Topographic analysis in pellucid marginal corneal degeneration and keratoglobus

Abstract

Pellucid marginal corneal degeneration (PMCD) is an uncommon cause of inferior peripheral corneal ectasia, affecting patients between the ages of 20 and 40 years. Although histopathologically it is considered a variant of keratoconus, it differs in that the marked corneal steepening occurs more inferiorly, above a narrow band of corneal stromal thinning concentric to the inferior limbus. Here we present two cases. The first case is a clinically typical bilateral PMCD with a characteristic pattern of irregular against-the-rule astigmatism on corneal topography. The second case had an uncommon presentation of hydrops in a clinically keratoglobic eye which showed a marked steepening of the inferior corneal periphery on corneal topography.
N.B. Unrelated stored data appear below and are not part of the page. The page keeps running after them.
Lemma swap_ends_wp h h' l xs (Q : unit -> heap -> Prop) :
  dll h l xs -> swapped h h' xs -> xs <> [] ->
  (forall h'', dll h'' l (reverse xs) -> (forall x, live h x -> live h'' x) -> Q tt h'') -> wp (swap_ends l) Q h'.
Proof.
  intros Hd Hsw Hne HQ. destruct xs as [|y xs]; [done|].
  destruct (exists_last (l := y :: xs) ltac:(done)) as (xs0 & z & Ez).
  pose proof (swapped_reverse h h' l (y :: xs) y z Hd Hsw eq_refl ltac:(by rewrite Ez, last_snoc)) as Hd'.
  pose proof (dl_nodup _ _ _ Hd) as Hn.
  destruct (elem_links h l [] y xs Hd) as (Ly & Py & Ny).
  assert (Hd2 : dll h l (xs0 ++ z :: [])) by by rewrite <- Ez.
  destruct (elem_links _ _ _ _ _ Hd2) as (Lz & Pz & Nz).
  destruct (dll_cut h l [] (y :: xs) Hd) as [Hh _].
  assert (Hd3 : dll h l ((xs0 ++ [z]) ++ [])) by by rewrite app_nil_r.
  destruct (dll_cut _ _ _ _ Hd3) as [_ Ht]. rewrite back_snoc in Ht. simpl in Ht, Nz.
  change (back l []) with (head l) in *. simpl in Hh.
  assert (live h (head l) /\ live h (tail l)) as [Lh Lt] by (split; [by eapply nextof_live|by eapply prevof_live]).
  assert (z ∈ y :: xs) as Iz by (rewrite Ez; set_solver).
  assert (head l ∉ y :: xs /\ tail l ∉ y :: xs /\ head l <> tail l) as (X1 & X2 & X3).
  { unfold path in Hn. apply NoDup_cons in Hn as [N1 N2]. apply NoDup_app in N2 as (N2 & N3 & _).
    split_and!; set_solver. }
  destruct Hsw as [Sn Sp Sl]. unfold swap_ends.
  wp_step. apply get_next_wp; [by apply Sl|]. rewrite Sn, decide_False, Hh by done.
  wp_step. apply get_prev_wp; [by apply Sl|]. rewrite Sp, decide_False, Ht by done.
  wp_step. apply set_elem_next_wp; [by apply Sl|]. wp_step. apply set_prev_wp; [by apply live_setn, Sl|].
  wp_step. apply get_next_wp; [by apply live_setp, live_setn, Sl|]. autorewrite with links. rewrite decide_True by done.
  wp_step. apply get_prev_wp; [by apply live_setp, live_setn, Sl|]. autorewrite with links. rewrite decide_True by done.
  wp_step. apply get_prev_wp; [by apply live_setp, live_setn, Sl|].
  wp_step. apply get_next_wp; [by apply live_setp, live_setn, Sl|]. autorewrite with links.
  rewrite (decide_False (P := z = tail l)), (decide_False (P := y = head l)) by (intros E; rewrite <- E in *; set_solver).
  rewrite Sp, Sn, !decide_True, Nz, Py by (done || apply list_elem_of_here).
  wp_step. apply set_prev_wp; [by apply live_setp, live_setn, Sl|].
  apply set_elem_next_wp; [by apply live_setp, live_setp, live_setn, Sl|]. apply HQ; [done|].
  intros x Hx. by apply live_setn, live_setp, live_setp, live_setn, Sl.
Qed.

Lemma list_reverse_wp h l xs (Q : unit -> heap -> Prop) :
  dll h l xs -> (forall h', dll h' l (reverse xs) -> (forall x, live h x -> live h' x) -> Q tt h') ->
  wp (list_reverse l) Q h.
Proof.
  intros Hd HQ. unfold list_reverse. wp_step. eapply list_empty_wp; [done|].
  destruct xs as [|x xs]; [by apply wp_ret, HQ|]. simpl. set (ys := x :: xs) in *.
  wp_step. eapply list_begin_wp; [done|]. wp_step. unfold walk. wp_step. apply wp_get.
  pose proof (dll_size _ _ _ Hd) as Hs. pose proof (dl_nodup _ _ _ Hd) as Hnd.
  eapply (wp_while_ghost (fun n e h' => exists P S, ys = P ++ S /\ n = length S /\
    e = Some (front l S) /\ swapped h h' P)) with (n := length ys); [|exists [], ys; split_and!; try done|unfold ys; simpl in *; lia].
  clear Hs. intros n e h' (P & S & E & -> & -> & Hsw).
  assert (Hd' : dll h l (P ++ S)) by by rewrite <- E. rewrite (same_end h l P S) by done.
  destruct S as [|y S]; simpl.
  - apply wp_ret. rewrite app_nil_r in E. rewrite <- E in Hsw.
    apply (swap_ends_wp h h' l ys); [done|done|by unfold ys|done].
  - wp_step. destruct (elem_links _ _ _ _ _ Hd') as (Ly & Py & Ny). eapply swap_links_wp; [done| |done|].
    { intros Hy. rewrite E, path_app in Hnd. apply NoDup_app in Hnd as (_ & Hdis & _).
      apply (Hdis y); [by apply elem_of_cons; right|]. apply list_elem_of_here. }
    intros h1 Hsw1. wp_step. apply get_prev_wp; [by apply Hsw1|]. apply wp_ret.
    exists (length S). split; [lia|]. exists (P ++ [y]), S. split_and!; [|done| |done].
    + by rewrite <- app_assoc.
    + rewrite (sw_prev _ _ _ Hsw1). rewrite decide_True by set_solver. by rewrite Ny.
Qed.

(* ------------------------------------------------------------------ *)
(** ** Refinement of sequences                                         *)
(* ------------------------------------------------------------------ *)

Inductive lop :=
  | PushFront (e : loc) | PushBack (e : loc) | Insert (before e : loc) | Remove (e : loc)
  | PopFront | PopBack | Front | Back | Size | Empty | Reverse.
Inductive lres := RUnit | RElem (p : ptr) | RSize (n : Z) | RBool (b : bool).

Definition list_step (l : list_) (op : lop) : M heap lres :=
  match op with
  | PushFront e => list_push_front l (Some e) ;; ret RUnit
  | PushBack e => list_push_back l (Some e) ;; ret RUnit
  | Insert b e => list_insert (Some b) (Some e) ;; ret RUnit
  | Remove e => let! p := list_remove (Some e) in ret (RElem p)
  | PopFront => let! p := list_pop_front l in ret (RElem p)
  | PopBack => let! p := list_pop_back l in ret (RElem p)
  | Front => let! p := list_front l in ret (RElem p)
  | Back => let! p := list_back l in ret (RElem p)
  | Size => let! n := list_size l in ret (RSize n)
  | Empty => let! b := list_empty l in ret (RBool b)
  | Reverse => list_reverse l ;; ret RUnit
  end.
Fixpoint list_run (l : list_) (ops : list lop) : M heap (list lres) :=
  match ops with
  | [] => ret []
  | op :: ops => let! r := list_step l op in let! rs := list_run l ops in ret (r :: rs)
  end.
The other eye showed both clinically and topographically the features of PMCD. Corneal topography suggested that in the second patient, PMCD may have preceded the development of keratoglobus. Keratoconus, PMCD and keratoglobus are considered to be associated as part of the spectrum of non-inflammatory corneal thinning disorders. However, although the finding of PMCD and keratoconus in fellow eyes has been reported, to the best of our knowledge progression from PMCD to keratoglobus has not previously been shown.